## Exercise objective
The records should be restated exactly from their first line through the line with "the prose design" in it.

## Data for this task
=== Begin Enclosure ===
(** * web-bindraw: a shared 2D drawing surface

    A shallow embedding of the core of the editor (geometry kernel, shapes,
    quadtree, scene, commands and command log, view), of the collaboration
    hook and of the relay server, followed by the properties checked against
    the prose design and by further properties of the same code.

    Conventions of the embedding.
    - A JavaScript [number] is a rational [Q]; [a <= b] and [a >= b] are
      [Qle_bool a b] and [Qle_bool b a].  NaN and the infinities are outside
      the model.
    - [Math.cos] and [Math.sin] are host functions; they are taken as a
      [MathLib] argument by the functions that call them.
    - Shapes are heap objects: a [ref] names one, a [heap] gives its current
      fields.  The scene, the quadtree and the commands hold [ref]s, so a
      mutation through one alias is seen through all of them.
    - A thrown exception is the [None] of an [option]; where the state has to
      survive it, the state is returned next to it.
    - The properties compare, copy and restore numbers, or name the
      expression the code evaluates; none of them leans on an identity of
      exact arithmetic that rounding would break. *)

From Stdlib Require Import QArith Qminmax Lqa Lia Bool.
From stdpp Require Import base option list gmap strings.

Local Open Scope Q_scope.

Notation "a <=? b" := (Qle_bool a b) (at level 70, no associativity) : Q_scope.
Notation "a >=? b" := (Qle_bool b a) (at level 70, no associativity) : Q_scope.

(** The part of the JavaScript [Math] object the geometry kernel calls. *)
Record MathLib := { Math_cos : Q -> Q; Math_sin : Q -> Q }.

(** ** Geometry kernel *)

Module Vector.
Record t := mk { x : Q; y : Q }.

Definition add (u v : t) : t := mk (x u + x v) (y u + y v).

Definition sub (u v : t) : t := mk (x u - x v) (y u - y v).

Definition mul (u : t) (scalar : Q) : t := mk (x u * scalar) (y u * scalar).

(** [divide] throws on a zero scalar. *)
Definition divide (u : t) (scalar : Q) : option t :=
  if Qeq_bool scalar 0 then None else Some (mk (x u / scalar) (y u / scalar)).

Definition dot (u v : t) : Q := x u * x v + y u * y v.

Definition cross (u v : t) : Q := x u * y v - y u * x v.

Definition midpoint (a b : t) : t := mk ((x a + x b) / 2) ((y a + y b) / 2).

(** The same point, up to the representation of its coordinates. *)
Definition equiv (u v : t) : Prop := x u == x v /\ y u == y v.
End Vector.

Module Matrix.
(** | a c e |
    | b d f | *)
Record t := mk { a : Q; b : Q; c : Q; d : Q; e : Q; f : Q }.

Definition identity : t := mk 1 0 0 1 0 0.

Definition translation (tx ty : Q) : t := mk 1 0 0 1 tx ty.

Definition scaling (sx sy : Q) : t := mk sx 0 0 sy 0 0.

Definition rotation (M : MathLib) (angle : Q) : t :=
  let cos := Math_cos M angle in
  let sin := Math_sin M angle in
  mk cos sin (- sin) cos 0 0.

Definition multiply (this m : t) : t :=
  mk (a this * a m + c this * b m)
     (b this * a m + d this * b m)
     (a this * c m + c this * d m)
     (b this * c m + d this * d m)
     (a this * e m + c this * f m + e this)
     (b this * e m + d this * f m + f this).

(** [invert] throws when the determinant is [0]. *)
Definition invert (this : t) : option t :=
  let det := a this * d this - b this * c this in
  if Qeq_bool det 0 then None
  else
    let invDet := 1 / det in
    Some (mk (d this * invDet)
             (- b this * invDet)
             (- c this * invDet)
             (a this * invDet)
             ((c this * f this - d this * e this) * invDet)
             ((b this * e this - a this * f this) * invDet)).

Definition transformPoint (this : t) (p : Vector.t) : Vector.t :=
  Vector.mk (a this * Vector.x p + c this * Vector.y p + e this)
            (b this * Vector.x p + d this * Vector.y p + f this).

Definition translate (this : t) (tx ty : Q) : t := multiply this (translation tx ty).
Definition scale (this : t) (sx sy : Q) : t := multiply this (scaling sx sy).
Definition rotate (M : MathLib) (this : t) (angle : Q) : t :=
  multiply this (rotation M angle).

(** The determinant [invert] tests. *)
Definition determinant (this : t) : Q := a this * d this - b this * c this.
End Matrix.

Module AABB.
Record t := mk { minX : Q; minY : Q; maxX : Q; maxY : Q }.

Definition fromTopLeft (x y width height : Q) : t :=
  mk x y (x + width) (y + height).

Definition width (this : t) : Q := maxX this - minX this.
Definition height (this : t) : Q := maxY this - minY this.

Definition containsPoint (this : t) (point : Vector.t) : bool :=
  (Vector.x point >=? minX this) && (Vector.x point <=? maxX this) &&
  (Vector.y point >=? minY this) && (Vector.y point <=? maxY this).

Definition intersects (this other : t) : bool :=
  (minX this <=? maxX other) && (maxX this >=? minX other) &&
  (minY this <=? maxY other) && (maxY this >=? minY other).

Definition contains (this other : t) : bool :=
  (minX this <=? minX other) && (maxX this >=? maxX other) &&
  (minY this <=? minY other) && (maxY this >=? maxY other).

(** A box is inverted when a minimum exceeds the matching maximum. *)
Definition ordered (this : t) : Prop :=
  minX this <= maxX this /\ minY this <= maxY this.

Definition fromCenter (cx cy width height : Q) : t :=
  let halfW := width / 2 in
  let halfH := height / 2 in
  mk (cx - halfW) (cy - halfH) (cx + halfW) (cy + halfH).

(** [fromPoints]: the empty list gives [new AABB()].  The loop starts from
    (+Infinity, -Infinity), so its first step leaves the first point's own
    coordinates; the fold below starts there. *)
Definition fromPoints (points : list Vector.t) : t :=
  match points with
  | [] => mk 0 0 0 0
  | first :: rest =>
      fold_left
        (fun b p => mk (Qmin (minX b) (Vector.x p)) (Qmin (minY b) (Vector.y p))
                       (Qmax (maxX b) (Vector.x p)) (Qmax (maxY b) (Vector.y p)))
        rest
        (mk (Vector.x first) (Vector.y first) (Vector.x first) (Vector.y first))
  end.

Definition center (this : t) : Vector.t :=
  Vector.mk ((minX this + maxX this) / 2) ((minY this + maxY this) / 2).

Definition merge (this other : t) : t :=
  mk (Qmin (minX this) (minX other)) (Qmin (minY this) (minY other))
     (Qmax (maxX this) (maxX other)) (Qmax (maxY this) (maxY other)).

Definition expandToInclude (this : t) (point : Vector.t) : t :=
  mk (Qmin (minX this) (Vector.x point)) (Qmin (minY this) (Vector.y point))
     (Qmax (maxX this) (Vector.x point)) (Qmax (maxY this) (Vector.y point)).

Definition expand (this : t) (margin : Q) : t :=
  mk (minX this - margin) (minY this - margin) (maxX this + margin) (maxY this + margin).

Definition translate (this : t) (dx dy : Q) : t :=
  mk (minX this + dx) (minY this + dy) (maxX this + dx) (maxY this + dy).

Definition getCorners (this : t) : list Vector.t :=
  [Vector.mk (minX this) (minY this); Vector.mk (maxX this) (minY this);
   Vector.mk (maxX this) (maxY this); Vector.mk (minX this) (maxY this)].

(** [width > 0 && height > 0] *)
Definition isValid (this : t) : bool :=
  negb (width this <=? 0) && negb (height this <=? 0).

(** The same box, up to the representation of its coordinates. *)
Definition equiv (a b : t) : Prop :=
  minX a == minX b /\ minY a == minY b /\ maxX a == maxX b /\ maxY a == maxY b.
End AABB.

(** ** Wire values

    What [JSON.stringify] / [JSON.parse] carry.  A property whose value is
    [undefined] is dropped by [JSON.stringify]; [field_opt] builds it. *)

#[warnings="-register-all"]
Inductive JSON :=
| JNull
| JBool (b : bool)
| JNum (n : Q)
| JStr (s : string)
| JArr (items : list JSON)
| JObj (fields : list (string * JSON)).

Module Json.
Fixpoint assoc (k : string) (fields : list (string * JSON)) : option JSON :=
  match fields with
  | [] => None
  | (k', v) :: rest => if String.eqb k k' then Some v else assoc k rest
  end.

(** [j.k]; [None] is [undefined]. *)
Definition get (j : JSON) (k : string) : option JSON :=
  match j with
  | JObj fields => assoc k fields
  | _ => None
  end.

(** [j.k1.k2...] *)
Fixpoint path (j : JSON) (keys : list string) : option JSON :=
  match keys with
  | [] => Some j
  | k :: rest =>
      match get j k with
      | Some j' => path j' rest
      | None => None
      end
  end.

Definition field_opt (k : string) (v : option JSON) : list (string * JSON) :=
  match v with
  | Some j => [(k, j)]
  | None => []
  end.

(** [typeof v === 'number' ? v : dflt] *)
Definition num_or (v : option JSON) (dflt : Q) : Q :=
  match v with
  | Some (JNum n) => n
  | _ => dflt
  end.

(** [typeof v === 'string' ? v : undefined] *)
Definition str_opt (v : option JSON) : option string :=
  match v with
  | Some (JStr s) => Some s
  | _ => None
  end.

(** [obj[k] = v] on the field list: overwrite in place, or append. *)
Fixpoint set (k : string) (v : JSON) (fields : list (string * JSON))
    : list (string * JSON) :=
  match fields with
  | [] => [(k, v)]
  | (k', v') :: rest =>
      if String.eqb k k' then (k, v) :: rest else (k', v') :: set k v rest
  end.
=== End Enclosure ===
## Result
(** * web-bindraw: a shared 2D drawing surface

    A shallow embedding of the core of the editor (geometry kernel, shapes,
    quadtree, scene, commands and command log, view), of the collaboration
    hook and of the relay server, followed by the properties checked against
    the prose design and by further properties of the same code.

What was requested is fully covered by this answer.